Is it okay to kill a zombie? What if we had a zombie cure? And once we’ve neutralized the zombie threat, how worried should we be about Skynet? Join us for answers to these questions and more! Be there and be square!
“Ethics of the Undead” by Kyle MunKittrick
Zombies, we love to hate them. But is it actually ethically acceptable to kill zombies? “Ethics of the Undead” explores the rights of dead people, the ethical conundrums brought up by different types of zombies, and what we would do if we could “cure” zombification. We know you’ll love this gloriously gory combination of philosophy and horror.
NYU educated bioethicist Kyle Munkittrick works by day to revolutionize health care, by night he a can be found oversharing his opinions and over analyzing science, philosophy, and culture on twitter@popbioethics. His longer writing can be found on Discover Magazine, Slate, and io9.
“When will supercomputers take over the world?” by Paul Constantine
The world’s biggest computers keep getting bigger, faster, and more powerful. The astonishing progress has inspired many futurists to posit the day when some beefy calculator with glowing red eye-like LEDs will become self-aware and take control of the world. In reality, scientists in our nation’s top research laboratories and universities harness this computing power daily to make scientific progress with sophisticated simulations—and no legitimate threat of Skynet. Hear about the trends in supercomputers and the science being done with them.

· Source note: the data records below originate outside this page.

(** ** Theorems: the tap's reader *)

(** The host's frames enter the switch in order: until its first failed read, whatever the
    other goroutines do, the reader does not panic and forwards exactly the frames with an
    Ethernet header, on the uplink's port. *)
Theorem tapReader_pumps turns sw :
  wf sw -> Forall turn_ok turns ->
  returns (tapReader turns sw) (fun '(sw', _, fs, gone) =>
    wf sw' /\ fs = filter (fun f => 14 <= len f) (untilErr recv turns).1.*2 /\
    gone = bool_decide (is_Some (untilErr recv turns).2)).
Proof.
  intros Hwf Ht. revert sw Hwf. induction Ht as [|t turns [Henv Hfit] Ht IH]; intros sw Hwf.
  { by apply returns_done. }
  specialize (Henv sw Hwf). cbn [tapReader untilErr]. destruct (recv t) as [f|e]; [|by apply returns_done].
  destruct (untilErr recv turns) as [l er]. cbn [fst snd fmap list_fmap] in *.
  destruct (Z.leb_spec 14 (len f)).
  - apply returns_bind. eapply returns_mono; [|by apply Forward_fits; auto]. intros r Hr.
    apply returns_bind. eapply returns_mono; [|by apply IH].
    intros [[[sw' evs] fs] gone] (Hw & -> & ->). apply returns_done.
    split_and!; try done. by rewrite filter_cons_True by lia.
  - eapply returns_mono; [|by apply IH]. intros [[[sw' evs] fs] gone] (Hw & -> & ->).
    split_and!; try done. by rewrite filter_cons_False by lia.
Qed.

(** ** Theorems: main *)

(** C26: from the command line to the configuration. On the command line UML execs, with
    vnl parameters that are settings, [main] starts with the descriptor and the name it was
    given and with the configuration of config.yaml (or the defaults) under the settings, in
    order; it runs without a switch exactly when that configuration says so; an explicit socket
    is taken as it is; and for a configured MTU below 2^32 the link's MTU is between 68 and
    9216: the configured one if it is in that range and 9216 if not. Without a descriptor, or
    with a configuration that cannot be read, it exits. *)
Theorem main_starts h dirOf name fd kvs self cfg :
  name <> ""%string -> 0 <= fd < 2 ^ 63 -> Forall wf_setting kvs ->
  Executable h = Ok self ->
  Load (unmarshal h) (ReadConfig h (FilepathJoin [dirOf self; "config.yaml"]%string)) = Ok cfg ->
  let argv := ["--descr"; name; "seqpacket://" +:+ Itoa fd; "slirp://" +:+ printVNL kvs]%string in
  let c := foldl applyKV cfg kvs in
  exists st, main h dirOf argv = Ok st /\ s_fd st = fd /\ s_descr st = name /\ s_cfg st = c /\
    s_switch st = SwitchEnabled c /\
    (MTU c < 2 ^ 32 -> 68 <= s_mtu st <= 9216 /\ (68 <= MTU c <= 9216 -> s_mtu st = MTU c) /\
       (MTU c < 68 \/ 9216 < MTU c -> s_mtu st = 9216)) /\
    (Socket c <> ""%string -> s_sock st = Socket c) /\
    (forall argv', (Main.parseArgs argv').1.2 < 0 -> ~ is_Ok (main h dirOf argv')) /\
    (forall h' self' e, Executable h' = Ok self' ->
       Load (unmarshal h') (ReadConfig h' (FilepathJoin [dirOf self'; "config.yaml"]%string)) = Err e ->
       ~ is_Ok (main h' dirOf argv)).
Proof.
  intros Hn Hfd Hk Hself Hload argv c.
  destruct (Main.parseArgs_exec name fd (printVNL kvs) Hn Hfd) as (E & _ & Ev).
  unfold main at 1. fold argv in E. rewrite E. destruct (Z.ltb_spec fd 0); [lia|].
  rewrite Hself. cbn [mbind result_bind]. rewrite Hload. cbn [mbind result_bind].
  rewrite Ev, ApplyVNL_settings by done. fold c. eexists. split; [reflexivity|]. cbn.
  split_and!; try done.
  - by apply Main.linkMTU_range.
  - intros Hs. unfold Main.resolveSwitchSocket. destruct (String.eqb_spec (Socket c) ""); [done|]. done.
  - intros argv' Hneg [st Hst]. unfold main in Hst. destruct (Main.parseArgs argv') as [[d f] v]. cbn in Hneg.
    destruct (Z.ltb_spec f 0); [done|lia].
  - intros h' self' e Hx Hl [st Hst]. unfold main in Hst. rewrite E in Hst.
    destruct (Z.ltb_spec fd 0); [lia|]. rewrite Hx in Hst. cbn [mbind result_bind] in Hst. by rewrite Hl in Hst.
Qed.

(** ** Evaluations *)

Definition demoHost : host :=
  mkHost (Ok "/opt/uml/vde_plug"%string) (fun _ => NotExist) (fun _ c => Ok c) (fun _ => ""%string)
    (fun d => Some (String.eqb d "/tmp")) (fun _ => true).

Theorem main_starts_witness :
  exists st, main demoHost (fun _ => "/opt/uml"%string)
      ["--descr"; "eth0"; "seqpacket://7"; "slirp://switch=0/mtu=1400"]%string = Ok st /\
    s_fd st = 7 /\ s_switch st = false /\ s_mtu st = 1400.
Proof.
  destruct (main_starts demoHost (fun _ => "/opt/uml"%string) "eth0" 7 [("switch", "0"); ("mtu", "1400")]%string
    "/opt/uml/vde_plug" Defaults) as (st & H1 & H2 & _ & _ & H5 & H6 & _).
  - discriminate.
  - lia.
  - repeat constructor.
  - reflexivity.
  - reflexivity.
  - exists st. split; [exact H1|]. split; [exact H2|]. split; [exact H5|].
    assert (E : MTU (foldl applyKV Defaults [("switch", "0"); ("mtu", "1400")]%string) = 1400) by (vm_compute; reflexivity).
    rewrite E in H6. apply H6; lia.
Defined.

Definition demoOutside : outside :=
  mkOutside (Tap.mkKernel true (fun _ r => Ok r)) {[0; 1; 2; 3]}%nat (fun _ => None) None (Some demoResolv)
    Tunnel.demoEnv (fun _ => true) (Ok "/home/uml"%string) (fun _ => Ok [("wg0.conf", false)]%string)
    (fun _ => Ok Wg.demoText) (fun i _ _ => Ok (100 + i)%nat) ∅ (fun _ => []).

Definition demoLife (c : Config) (hub : bool) : list act :=
  match runInstance demoOutside c hub false [SIGUSR1; SIGTERM] with Done (tr, _) => tr | Panic => [] end.

Lemma demoLife_ok c hub :
  match runInstance demoOutside c hub false [SIGUSR1; SIGTERM] with Done (_, e) => e | Panic => false end = true ->
  runInstance demoOutside c hub false [SIGUSR1; SIGTERM] = Done (demoLife c hub, true).
Proof. unfold demoLife. destruct (runInstance _ _ _ _ _) as [[tr e]|]; [|done]. by intros ->. Qed.

Definition exitsWell (tr : list act) : bool :=
  match last tr with Some (Exit k) => k =? 0 | _ => false end.

Theorem instance_lifecycle_witness :
  exists pre, demoLife (setUplink "wireguard" Defaults) true = (pre ++ [CloseListener; ReleaseSeat]) ++ [Exit 0].
Proof.
  assert (H := demoLife_ok (setUplink "wireguard" Defaults) true ltac:(vm_compute; reflexivity)).
  destruct (instance_lifecycle demoOutside (setUplink "wireguard" Defaults) true false [SIGUSR1; SIGTERM] _ H)
    as (before & code & E & _ & [[-> Hs]|(-> & _ & _ & _ & _ & _ & pre & Eb & _)]).
  - exfalso. assert (El : exitsWell (demoLife (setUplink "wireguard" Defaults) true) = true) by (vm_compute; reflexivity).
    unfold exitsWell in El. rewrite E, last_snoc in El. discriminate El.
  - exists pre. rewrite <- Eb. exact E.
Defined.

Theorem instance_ends_witness :
  exists tr, runInstance demoOutside (setUplink "none" Defaults) true false [SIGUSR1; SIGUSR1] = Done (tr, false) /\
    Exit 0 ∉ tr.
Proof.
  eexists. split; [reflexivity|].
  exact (proj2 (instance_ends demoOutside (setUplink "none" Defaults) true false [SIGUSR1; SIGUSR1] _ false eq_refl) eq_refl 0).
Defined.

Paul Constantine is an assistant professor in applied math and statistics at Colorado School of Mines. He received his Ph.D. from Stanford’s Institute for Computational and Mathematical Engineering in 2009 and was awarded the John von Neumann Fellowship in Computational Science at Sandia National Laboratories. His research interests in computational science include uncertainty quantification, where the goal is to devise and compute measures of confidence for big computer simulations. He’s also seen Terminator, like, twice.